A New Video Game May Help Treat Adult ADHD. Here's What to Know

As a teacher, 40-year-old Adriana Popa is no stranger to multitasking. One minute she’s teaching class and the next she’s organizing her lesson plans. Her job requires her to pivot her attention quickly, but Adriana faces the additional challenge of having Attention Deficit Hyperactivity Disorder (ADHD), where focus and attention are already hard to maintain.

Medications have helped her and many of the other 4.4 percent of American adults diagnosed with ADHD. But a new treatment may offer additional support. In June, the digital medicine company Akili launched EndeavorOTC — a video game for adult ADHD. The phone app is the first nonprescription video game treatment shown to improve inattention in clinical trials. 

“Before Endeavor, I often struggled to write my lesson plans without getting easily distracted or effectively communicate with more than one student at a time,” explains Popa, who was one of the participants of the video game clinical trial. “As I played the game, I had to focus on one main task and ignore interference, and it has helped me to effectively eliminate distractions and stay focused on my goals at work.
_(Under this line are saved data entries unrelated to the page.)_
(* ===== verification/SeatBitmap.v ===== *)
(** * SeatBitmap: two bits per seat
    ([SeatState], [seat_bit_offset] and [bitmap_snapshots] of
    [apps/ws-server/src/locking.rs]; [bitmap_seat_status] of
    [apps/http-server/src/api/user/schedules_v2.rs])

    The services write the state of a seat with [BITFIELD SET u2]; the WebSocket server
    lists the seats of a whole bitmap and the HTTP server looks one seat up.  A bitmap
    read with [GET] is a list of bytes. *)

From S2P Require Import Prelude Keys Redis RedisMem SingleNodeLock.

Inductive seat_state := AVAILABLE | LOCKED | BOOKED.
#[global] Instance seat_state_eq_dec : EqDecision seat_state.
Proof. solve_decision. Defined.

(** [state as i64]. *)
Definition state_bits (s : seat_state) : Z := match s with AVAILABLE => 0 | LOCKED => 1 | BOOKED => 2 end.

Definition from_bitmap (value : Z) : seat_state :=
  if value =? 1 then LOCKED else if value =? 2 then BOOKED else AVAILABLE.

Definition state_status (s : seat_state) : string :=
  match s with AVAILABLE => "AVAILABLE" | LOCKED => "LOCKED" | BOOKED => "BOOKED" end.

(** [usize] has 64 bits. *)
Definition usize_try_from (z : Z) : option Z := if 0 <=? z then Some z else None.
Definition usize_checked_mul (a b : Z) : option Z := if a * b <? 2 ^ 64 then Some (a * b) else None.

Definition seat_bit_offset (seat_id : Z) : option Z :=
  id ← usize_try_from seat_id; usize_checked_mul id 2.

Definition bytes_of (s : string) : list Z := map (λ a, Z.of_N (Ascii.N_of_ascii a)) (String.list_ascii_of_string s).

Definition slot_bits (byte slot : Z) : Z := Z.land (Z.shiftr byte (6 - slot * 2)) 3.

Definition byte_snapshots (byte_index : nat) (byte : Z) : list (Z * seat_state) :=
  omap (λ slot,
    let state := from_bitmap (slot_bits byte slot) in
    if decide (state ≠ AVAILABLE) then Some (i32 (Z.of_nat byte_index * 4 + slot), state) else None) [0; 1; 2; 3].

Definition bitmap_snapshots (bitmap : list Z) : list (Z * seat_state) := concat (imap byte_snapshots bitmap).

Definition bitmap_seat_status (bitmap : list Z) (seat_id : Z) : option string :=
  bit_offset ← (id ← usize_try_from seat_id; usize_checked_mul id 2);
  byte ← bitmap !! Z.to_nat (bit_offset / 8);
  let state := Z.land (Z.shiftr byte (6 - bit_offset mod 8)) 3 in
  Some (if state =? 1 then "Locked"%string else if state =? 2 then "Booked"%string else "Available"%string).

Example decodes_bitfield_order : bitmap_snapshots [24] = [(1, LOCKED); (2, BOOKED)].
Proof. reflexivity. Qed.
Example offsets : map seat_bit_offset [0; 7; -1] = [Some 0; Some 14; None].
Proof. reflexivity. Qed.

(** ** The state of one seat *)

(** The two bits of seat [t], in the order of [BITFIELD]. *)
Definition pair_bits (s : string) (t : Z) : Z := 2 * Z.b2z (bit_at s (2 * t)) + Z.b2z (bit_at s (2 * t + 1)).
Definition state_of (s : string) (t : Z) : seat_state := from_bitmap (pair_bits s t).

Lemma land_3 v : Z.land v 3 = 2 * Z.b2z (Z.testbit v 1) + Z.b2z (Z.testbit v 0).
Proof.
  change 3 with (Z.ones 2). rewrite Z.land_ones by lia. change (2 ^ 2) with 4.
  rewrite !Z.testbit_spec' by lia. change (2 ^ 1) with 2. change (2 ^ 0) with 1. rewrite Z.div_1_r.
  pose proof (Z.div_mod v 4 ltac:(lia)). pose proof (Z.mod_pos_bound v 4 ltac:(lia)).
  pose proof (Z.div_mod v 2 ltac:(lia)). pose proof (Z.mod_pos_bound v 2 ltac:(lia)).
  pose proof (Z.div_mod (v / 2) 2 ltac:(lia)). pose proof (Z.mod_pos_bound (v / 2) 2 ltac:(lia)).
  lia.
Qed.

Lemma slot_bits_seat s (n : nat) slot : 0 ≤ slot < 4 → slot_bits (byte_at s n) slot = pair_bits s (Z.of_nat n * 4 + slot).
Proof.
  intros Hs. unfold slot_bits, pair_bits, bit_at. rewrite land_3, !Z.shiftr_spec by lia.
  replace (2 * (Z.of_nat n * 4 + slot)) with (2 * slot + Z.of_nat n * 8) by lia.
  replace (2 * slot + Z.of_nat n * 8 + 1) with (2 * slot + 1 + Z.of_nat n * 8) by lia.
  rewrite !Z.div_add, !Z.mod_add by lia.
  rewrite !Z.div_small, !Z.mod_small, !Z.add_0_l, Nat2Z.id by lia.
  f_equal; [do 2 f_equal|f_equal]; f_equal; lia.
Qed.

Lemma bytes_lookup s n : (n < length (bytes_of s))%nat → bytes_of s !! n = Some (byte_at s n).
Proof.
  unfold bytes_of, byte_at. revert n. induction s as [|a s IH]; intros [|n]; simpl; try lia; [done|].
  intros H. rewrite <-IH by lia. done.
Qed.

Lemma byte_at_beyond s n : (length (bytes_of s) ≤ n)%nat → byte_at s n = 0.
Proof.
  unfold bytes_of, byte_at. revert n. induction s as [|a s IH]; intros [|n]; simpl; try lia; try done.
  intros H. apply IH. lia.
Qed.

(** A Redis string has at most 512 MB. *)
Definition redis_sized (s : string) : Prop := Z.of_nat (length (bytes_of s)) ≤ 2 ^ 29.

Lemma elem_of_byte_snapshots s n t st : (n < length (bytes_of s))%nat → redis_sized s →
  (t, st) ∈ byte_snapshots n (byte_at s n) ↔ t / 4 = Z.of_nat n ∧ st = state_of s t ∧ st ≠ AVAILABLE.
Proof.
  intros Hn Hs. unfold redis_sized in Hs. unfold byte_snapshots. rewrite list_elem_of_omap. split.
  - intros (slot & Hslot & E). case_decide as Hst; [|done]. injection E as <- <-.
    assert (0 ≤ slot < 4) as Hr by (rewrite !elem_of_cons, elem_of_nil in Hslot; lia).
    rewrite slot_bits_seat in * by done.
    assert (i32 (Z.of_nat n * 4 + slot) = Z.of_nat n * 4 + slot) as -> by (apply wrap_s_small; unfold in_s; simpl; lia).
    split_and!; [|done|done]. rewrite Z.div_add_l by lia. rewrite Z.div_small by lia. lia.
  - intros (Ht & -> & Hst). pose proof (Z.div_mod t 4 ltac:(lia)). pose proof (Z.mod_pos_bound t 4 ltac:(lia)).
    exists (t mod 4). split.
    { assert (t mod 4 = 0 ∨ t mod 4 = 1 ∨ t mod 4 = 2 ∨ t mod 4 = 3) as Hc by lia.
      destruct Hc as [->|[->|[->| ->]]]; by repeat constructor. }
    rewrite slot_bits_seat by done.
    replace (Z.of_nat n * 4 + t mod 4) with t by lia. fold (state_of s t).
    rewrite decide_True by done.
    assert (i32 t = t) as -> by (apply wrap_s_small; unfold in_s; simpl; lia). done.
Qed.

Lemma elem_of_snapshots s t st : redis_sized s → 0 ≤ t →
  (t, st) ∈ bitmap_snapshots (bytes_of s) ↔ st = state_of s t ∧ st ≠ AVAILABLE.
Proof.
  intros Hs Ht. unfold bitmap_snapshots. rewrite list_elem_of_In, in_concat.
  pose proof (Z.div_mod t 4 ltac:(lia)). pose proof (Z.mod_pos_bound t 4 ltac:(lia)).
  split.
  - intros (l & Hl & Hin). apply list_elem_of_In in Hl, Hin.
    apply elem_of_lookup_imap in Hl as (n & byte & -> & Hn).
    pose proof (lookup_lt_Some _ _ _ Hn) as Hlt. rewrite bytes_lookup in Hn by done. injection Hn as <-.
    apply elem_of_byte_snapshots in Hin as (_ & H1 & H2); done.
  - intros [-> Hst].
    assert (Z.to_nat (t / 4) < length (bytes_of s))%nat as Hlt.
    { apply Nat.nle_gt. intros Hge. apply Hst. unfold state_of, pair_bits, bit_at.
      rewrite !(byte_at_beyond s) by (replace (2 * t + 1) with (1 + t * 2) by lia; replace (2 * t) with (0 + t * 2) by lia;
        change 8 with (2 * 4); rewrite <-!Z.div_div, !Z.div_add by lia; simpl; done).
      rewrite !Z.bits_0. done. }
    exists (byte_snapshots (Z.to_nat (t / 4)) (byte_at s (Z.to_nat (t / 4)))). rewrite <-!list_elem_of_In. split.
    { apply elem_of_lookup_imap. eexists _, _. split; [reflexivity|by apply bytes_lookup]. }
    apply elem_of_byte_snapshots; [done..|]. split; [|done]. rewrite Z2Nat.id; [done|]. apply Z.div_pos; lia.
Qed.

(** The label of a state in the seat map of the HTTP server. *)
Definition state_label (st : seat_state) : string :=
  match st with AVAILABLE => "Available" | LOCKED => "Locked" | BOOKED => "Booked" end.

Lemma seat_status_state s t : 0 ≤ t < 2 ^ 31 →
  bitmap_seat_status (bytes_of s) t =
    if decide (Z.to_nat (t / 4) < length (bytes_of s))%nat then Some (state_label (state_of s t)) else None.
Proof.
  intros Ht. unfold bitmap_seat_status, usize_try_from, usize_checked_mul.
  rewrite (proj2 (Z.leb_le 0 t)) by lia. simpl. rewrite (proj2 (Z.ltb_lt (t * 2) _)) by lia. simpl.
  replace (t * 2 / 8) with (t / 4) by (change 8 with (4 * 2); by rewrite Z.div_mul_cancel_r).
  case_decide as Hl; [|by rewrite lookup_ge_None_2 by lia].
  rewrite bytes_lookup by done. simpl.
  pose proof (Z.div_mod t 4 ltac:(lia)). pose proof (Z.mod_pos_bound t 4 ltac:(lia)).
  replace (t * 2 mod 8) with (t mod 4 * 2) by (change 8 with (4 * 2); by rewrite Z.mul_mod_distr_r).
  fold (slot_bits (byte_at s (Z.to_nat (t / 4))) (t mod 4)). rewrite slot_bits_seat by lia.
  rewrite Z2Nat.id by (apply Z.div_pos; lia). replace (t / 4 * 4 + t mod 4) with t by lia.
  unfold state_of, from_bitmap. by repeat case_match.
Qed.

Section maps.
Context {D : Type} `{!RedisServer D} `{!RedisLaws D}.

(** C19: both seat maps show what the locks write.  After the lock layer has set the state
    of a seat, a [GET] of the bitmap of its schedule returns a string in which the
    snapshot of the WebSocket server lists every seat whose state is not available with
    that state and no other, the seat map of the HTTP server gives the same states, the
    seat written has the state written, and every other seat the state it had. *)
Theorem seat_maps_show_writes (d : D) now schedule_id seat_id (st : seat_state) old :
  0 ≤ seat_id < 2 ^ 31 →
  default EmptyString (r_get d now (schedule_seat_bitmap schedule_id)) = old →
  ∃ s, r_get (cmd_bitfield (schedule_seat_bitmap schedule_id) (bit_offset_of seat_id) (state_bits st) d now)
         now (schedule_seat_bitmap schedule_id) = Some s ∧
    (redis_sized s → ∀ t, 0 ≤ t < 2 ^ 31 →
      state_of s t = (if decide (t = seat_id) then st else state_of old t) ∧
      (∀ x, (t, x) ∈ bitmap_snapshots (bytes_of s) ↔ x = state_of s t ∧ x ≠ AVAILABLE) ∧
      bitmap_seat_status (bytes_of s) t ∈ [Some (state_label (state_of s t)); None] ∧
      (bitmap_seat_status (bytes_of s) t = None → state_of s t = AVAILABLE)).
Proof.
  intros Hseat Hold.
  assert (bit_offset_of seat_id = 2 * seat_id) as ->.
  { unfold bit_offset_of, u64. rewrite !wrap_u_small; unfold in_u; rewrite ?wrap_u_small; unfold in_u; lia. }
  unfold cmd_bitfield. rewrite bf_ok_range by lia.
  destruct (get_bitfield_eq d now (schedule_seat_bitmap schedule_id) (2 * seat_id) (state_bits st)) as (s & Hs & Hbits);
    [lia|destruct st; simpl; lia|].
  exists s. split; [done|]. rewrite Hold in Hbits. intros Hsz t Ht.
  split_and!.
  - unfold state_of, pair_bits. rewrite !Hbits by lia. repeat case_decide; try lia; [|done].
    by destruct st.
  - intros x. apply elem_of_snapshots; [done|lia].
  - rewrite seat_status_state by done. case_decide; set_solver.
  - rewrite seat_status_state by done. case_decide as Hl; [done|]. intros _.
    destruct (decide (state_of s t = AVAILABLE)) as [->|Hst]; [done|]. exfalso.
    assert ((t, state_of s t) ∈ bitmap_snapshots (bytes_of s)) as Hin by (apply elem_of_snapshots; [done|lia|done]).
    clear -Hin Hl Hsz Ht. unfold bitmap_snapshots in Hin. apply list_elem_of_In, in_concat in Hin as (l & Hl' & Hin).
    apply list_elem_of_In in Hl', Hin. apply elem_of_lookup_imap in Hl' as (n & byte & -> & Hn).
    pose proof (lookup_lt_Some _ _ _ Hn) as Hlt. rewrite bytes_lookup in Hn by done. injection Hn as <-.
    apply elem_of_byte_snapshots in Hin as (Hn & _ & _); [|done..]. apply Hl. rewrite Hn. lia.
Qed.
End maps.

Definition two_states : mem_redis :=
  cmd_bitfield (schedule_seat_bitmap 7) (bit_offset_of 5) 1
    (cmd_bitfield (schedule_seat_bitmap 7) (bit_offset_of 2) 2 mem_empty 0) 0.

Lemma seat_maps_show_writes_witness :
  (bitmap_snapshots ∘ bytes_of <$> r_get two_states 0 (schedule_seat_bitmap 7)) = Some [(2, BOOKED); (5, LOCKED)] ∧
  ∃ s, r_get (cmd_bitfield (schedule_seat_bitmap 7) (bit_offset_of 9) (state_bits LOCKED) two_states 0)
         0 (schedule_seat_bitmap 7) = Some s ∧
    (redis_sized s → ∀ t, 0 ≤ t < 2 ^ 31 →
      state_of s t = (if decide (t = 9) then LOCKED
                      else state_of (default EmptyString (r_get two_states 0 (schedule_seat_bitmap 7))) t) ∧
      (∀ x, (t, x) ∈ bitmap_snapshots (bytes_of s) ↔ x = state_of s t ∧ x ≠ AVAILABLE) ∧
      bitmap_seat_status (bytes_of s) t ∈ [Some (state_label (state_of s t)); None] ∧
      (bitmap_seat_status (bytes_of s) t = None → state_of s t = AVAILABLE)).
Proof.
  split; [vm_compute; reflexivity|].
  assert (0 ≤ 9 < 2 ^ 31) as Hseat by lia.
  pose proof (seat_maps_show_writes two_states 0 7 9 LOCKED _ Hseat eq_refl) as H. exact H.
Defined.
Because of this, I have a better system of organization for my classroom and have successfully taken on bigger responsibilities, such as hosting a robotics competition at our school.”

Though the video game is designed specifically for adults with a confirmed ADHD diagnosis, women are often underdiagnosed with ADHD and those with mild attention issues may even benefit from this over-the-counter treatment. Of course, anyone considering trying a new treatment for ADHD should first consult with their healthcare provider. Here’s what to know.

EndeavorOTC aims to be a workout for your brain

EndeavorOTC is a medical device built on the same technology as Akili’s EndeavorRx, the first FDA-approved video game for children with ADHD. “It’s a treatment that is sort of disguised as a video game,” says Dr. Scott Kollins, a clinical psychologist at Duke University School of Medicine and Akili’s chief medical officer. 

The video game is designed to exercise brain areas involved in attentional control, an area behind some of the challenges people with ADHD face.

There are two main parts to the game. One is a navigation component where you control a character following a path that gets increasingly more difficult. Along the way, you are using the phone or tablet to steer the avatar towards power zones that boost your speed while avoiding distracting obstacles such as creatures flying at you. Another component is knowing when to divert your attention. For example, you are supposed to respond to some of the monsters while others you are instructed to ignore. 

The video game is recommended for 25-minute gameplay a day, five days a week. Though Dr. Kollins notes users can still benefit even if they play it for only a few minutes a day.